*Task statement:* Needed from the data below: every line from the one with "->. cbn. done." up to and including the one with "exists n. split;", repeated exactly and with nothing else.

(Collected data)
(** Whatever an attempt does, the wrapper calls it at most [remaining] times. *)
Lemma retryLoop_attempts_bound attemptBlock b retries remaining attempt w :
  preserves (adds attemptOf (fun _ => False)) (attemptBlock b) ->
  (length (history attemptOf (snd (retryLoop attemptBlock b retries remaining attempt w)))
   <= length (history attemptOf w) + remaining)%nat.
Proof.
  intros Hquiet. revert attempt w.
  induction remaining as [|rem IH]; intros attempt w; [cbn; lia|].
  cbn [retryLoop]. cbv zeta. rewrite try_catch_run, bind_record.
  pose proof (adds_nothing _ _ _ (Hquiet (emit (EvAttempt b attempt) w))) as Hat.
  rewrite history_emit in Hat. cbn in Hat.
  destruct (attemptBlock b (emit (EvAttempt b attempt) w)) as [[[]|e] w1]; cbn [snd] in *.
  - rewrite Hat, length_app. cbn. lia.
  - rewrite bind_log. destruct (isRateLimited (messageOr "" e)).
    + rewrite bind_log, bind_record.
      etransitivity; [apply IH|].
      rewrite !history_emit. cbn. rewrite !app_nil_r, Hat, length_app. cbn. lia.
    + rewrite bind_log. unfold throw. cbn [snd].
      rewrite !history_emit. cbn. rewrite !app_nil_r, Hat, length_app. cbn. lia.
Qed.

Lemma scripted_quiet {X} (f : Event -> option X) Q `{!Frame (adds f Q)} outs b :
  preserves (adds f Q) (scripted outs b).
Proof. unfold scripted. frame. Qed.

Lemma toLowerCase_app s1 s2 :
  Js.toLowerCase (s1 +:+ s2) = Js.toLowerCase s1 +:+ Js.toLowerCase s2.
Proof.
  induction s1 as [|c s1 IH]; [done|].
  change (String c s1 +:+ s2) with (String c (s1 +:+ s2)).
  cbn [Js.toLowerCase].
  change (String ?a ?x +:+ ?y) with (String a (x +:+ y)).
  by f_equal.
Qed.

Lemma includes_app_r p s1 s2 :
  Js.includes p s2 = true -> Js.includes p (s1 +:+ s2) = true.
Proof.
  intros H. induction s1 as [|c s1 IH]; [done|].
  change (String c s1 +:+ s2) with (String c (s1 +:+ s2)).
  cbn [Js.includes]. rewrite IH. by rewrite orb_true_r.
Qed.

(** The error raised when the budget is used up carries a rate-limit
    signature itself. *)
Lemma exhaustedMessage_rate_limited b retries :
  isRateLimited (exhaustedMessage b retries) = true.
Proof.
  unfold isRateLimited, exhaustedMessage. cbv zeta.
  rewrite !toLowerCase_app.
  assert (Js.includes "rate limit" (Js.toLowerCase " attempts due to rate limiting") = true)
    as H by reflexivity.
  rewrite !(includes_app_r "rate limit") by (repeat apply includes_app_r; exact H).
  reflexivity.
Qed.

(** The wrapper on any attempt that records no attempt or wait of its own. *)
Lemma retryLoop_schedule attemptBlock b retries remaining attempt w :
  preserves (adds retryEventOf (fun _ => False)) (attemptBlock b) ->
  let run := retryLoop attemptBlock b retries remaining attempt w in
  exists n, (n <= remaining)%nat /\
    history retryEventOf (snd run) =
      history retryEventOf w ++ schedule b attempt n (n <? remaining)%nat /\
    match fst run with
    | Ok _ => (n < remaining)%nat
    | Throw e =>
        if isRateLimited (messageOr "" e)
        then n = remaining /\ e = JsError (exhaustedMessage b retries)
        else (n < remaining)%nat
    end.
Proof.
  intros Hquiet. cbv zeta. revert attempt w.
  induction remaining as [|rem IH]; intros attempt w.
  - exists O. cbn. rewrite exhaustedMessage_rate_limited.
    unfold schedule. cbn. by rewrite app_nil_r.
  - cbn [retryLoop]. cbv zeta. rewrite try_catch_run, bind_record.
    pose proof (adds_nothing _ _ _ (Hquiet (emit (EvAttempt b attempt) w))) as Hat.
    rewrite history_emit in Hat. cbn in Hat.
    destruct (attemptBlock b (emit (EvAttempt b attempt) w)) as [[[]|e] w1]; cbn [fst snd] in *.
    + exists O. split; [lia|]. split; [|lia].
      unfold schedule. cbn. by rewrite Hat, Nat.add_0_r.
    + rewrite bind_log. destruct (isRateLimited (messageOr "" e)) eqn:Hrl.
      * rewrite bind_log, bind_record.
        match goal with
        | |- context [retryLoop _ b retries rem (S attempt) ?w2] =>
            destruct (IH (S attempt) w2) as (n & Hn & Hev & Hres)
        end.
        exists (S n). split; [lia|]. split.
        -- rewrite Hev, !history_emit. cbn. rewrite !app_nil_r, Hat.
           change (S n <? S rem)%nat with (n <? rem)%nat.
           unfold schedule. cbn [seq flat_map].
           rewrite <- !app_assoc. cbn [app]. by rewrite Nat.add_succ_r.
        -- destruct (fst (retryLoop _ _ _ _ _ _)) as [[]|e']; [lia|].
           destruct (isRateLimited (messageOr "" e')); [|lia].
           destruct Hres as [-> ->]. done.
      * rewrite bind_log. unfold throw. cbn [fst snd]. rewrite Hrl.
        exists O. split; [lia|]. split; [|lia].
        unfold schedule. cbn. rewrite !history_emit. cbn.
        by rewrite !app_nil_r, Hat, Nat.add_0_r.
Qed.

(** C4.  The retry wrapper with its default budget of 3.

    Run on attempts whose outcomes are [outs] from the time of the first
    one: an attempt that fails with a rate-limit signature is followed by a
    wait of [3^(attempt+4) * 1000] ms and, while fewer than 3 attempts were
    made, by the next attempt; the first attempt that does not fail so ends
    the run with its own outcome: the wrapper returns, or raises that error
    with no wait and no further attempt; after three rate-limit failures the
    wrapper raises an error whose message names the block; no run makes more
    than 3 attempts.

    Run on any attempt that records no attempt or wait of its own (as
    [processBlock] is): the attempts and waits are those of [n <= 3]
    rate-limit failures, each followed by its wait, and of one more attempt
    when [n < 3]; the wrapper returns only after that further attempt, raises
    an error without rate-limit signature only from it, and otherwise raises
    the error that names the block, after [n = 3] failures. *)
Theorem retry_wrapper_schedule b w :
  (forall outs,
     let c := clock w in
     let run := processBlockWithRetryOn (scripted outs) b 3 w in
     let events := history retryEventOf (snd run) in
     let before := history retryEventOf w in
     (retryable (outs c) = false ->
      fst run = outs c /\ events = before ++ [EvAttempt b 0]) /\
     (retryable (outs c) = true -> retryable (outs (S c)) = false ->
      fst run = outs (S c) /\
      events = before ++ [EvAttempt b 0; EvDelay (3 ^ 4 * 1000); EvAttempt b 1]) /\
     (retryable (outs c) = true -> retryable (outs (S c)) = true ->
      retryable (outs (S (S c))) = false ->
      fst run = outs (S (S c)) /\
      events = before ++ [EvAttempt b 0; EvDelay (3 ^ 4 * 1000);
                          EvAttempt b 1; EvDelay (3 ^ 5 * 1000); EvAttempt b 2]) /\
     (retryable (outs c) = true -> retryable (outs (S c)) = true ->
      retryable (outs (S (S c))) = true ->
      fst run = Throw (JsError ("Failed to process block " +:+ Js.showZ b
                                +:+ " after 3 attempts due to rate limiting")) /\
      events = before ++ [EvAttempt b 0; EvDelay (3 ^ 4 * 1000);
                          EvAttempt b 1; EvDelay (3 ^ 5 * 1000);
                          EvAttempt b 2; EvDelay (3 ^ 6 * 1000)]) /\
     (length (history attemptOf (snd run)) <= length (history attemptOf w) + 3)%nat) /\
  (forall attemptBlock,
     preserves (adds retryEventOf (fun _ => False)) (attemptBlock b) ->
     let run := processBlockWithRetryOn attemptBlock b 3 w in
     exists n, (n <= 3)%nat /\
       history retryEventOf (snd run) =
         history retryEventOf w ++
         flat_map (fun k => [EvAttempt b k; EvDelay (3 ^ (Z.of_nat k + 4) * 1000)]) (seq 0 n)
         ++ (if (n <? 3)%nat then [EvAttempt b n] else []) /\
       match fst run with
       | Ok _ => (n < 3)%nat
       | Throw e =>
           if isRateLimited (messageOr "" e)
           then n = 3%nat /\
                e = JsError ("Failed to process block " +:+ Js.showZ b
                             +:+ " after 3 attempts due to rate limiting")
           else (n < 3)%nat
       end).
Proof.
  split.
  - intros outs. cbv zeta. unfold processBlockWithRetryOn.
    destruct (retryLoop_scripted outs b 3 3 0 w) as [Hres Hev]. cbv zeta in Hres, Hev.
    cbn [leadingRetryable] in Hres, Hev. rewrite Hres, Hev. clear Hres Hev.
    split; [|split; [|split; [|split]]].
    + intros ->. cbn. by rewrite Nat.add_0_r.
    + intros -> ->. cbn. by rewrite Nat.add_1_r.
    + intros -> -> ->. cbn.
      by replace (clock w + 2)%nat with (S (S (clock w))) by lia.
    + intros -> -> ->. cbn. done.
    + apply retryLoop_attempts_bound. apply scripted_quiet. apply _.
  - intros attemptBlock Hquiet. cbv zeta. unfold processBlockWithRetryOn.
    destruct (retryLoop_schedule attemptBlock b 3 3 0 w Hquiet) as (n & Hn & Hev & Hres).
    exists n. split; [exact Hn|]. split; [|exact Hres].
    rewrite Hev. unfold schedule, backoffDelay. reflexivity.
Qed.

*Response area:*
    + intros -> -> ->. cbn. done.
    + apply retryLoop_attempts_bound. apply scripted_quiet. apply _.
  - intros attemptBlock Hquiet. cbv zeta. unfold processBlockWithRetryOn.
    destruct (retryLoop_schedule attemptBlock b 3 3 0 w Hquiet) as (n & Hn & Hev & Hres).
    exists n. split; [exact Hn|]. split; [|exact Hres].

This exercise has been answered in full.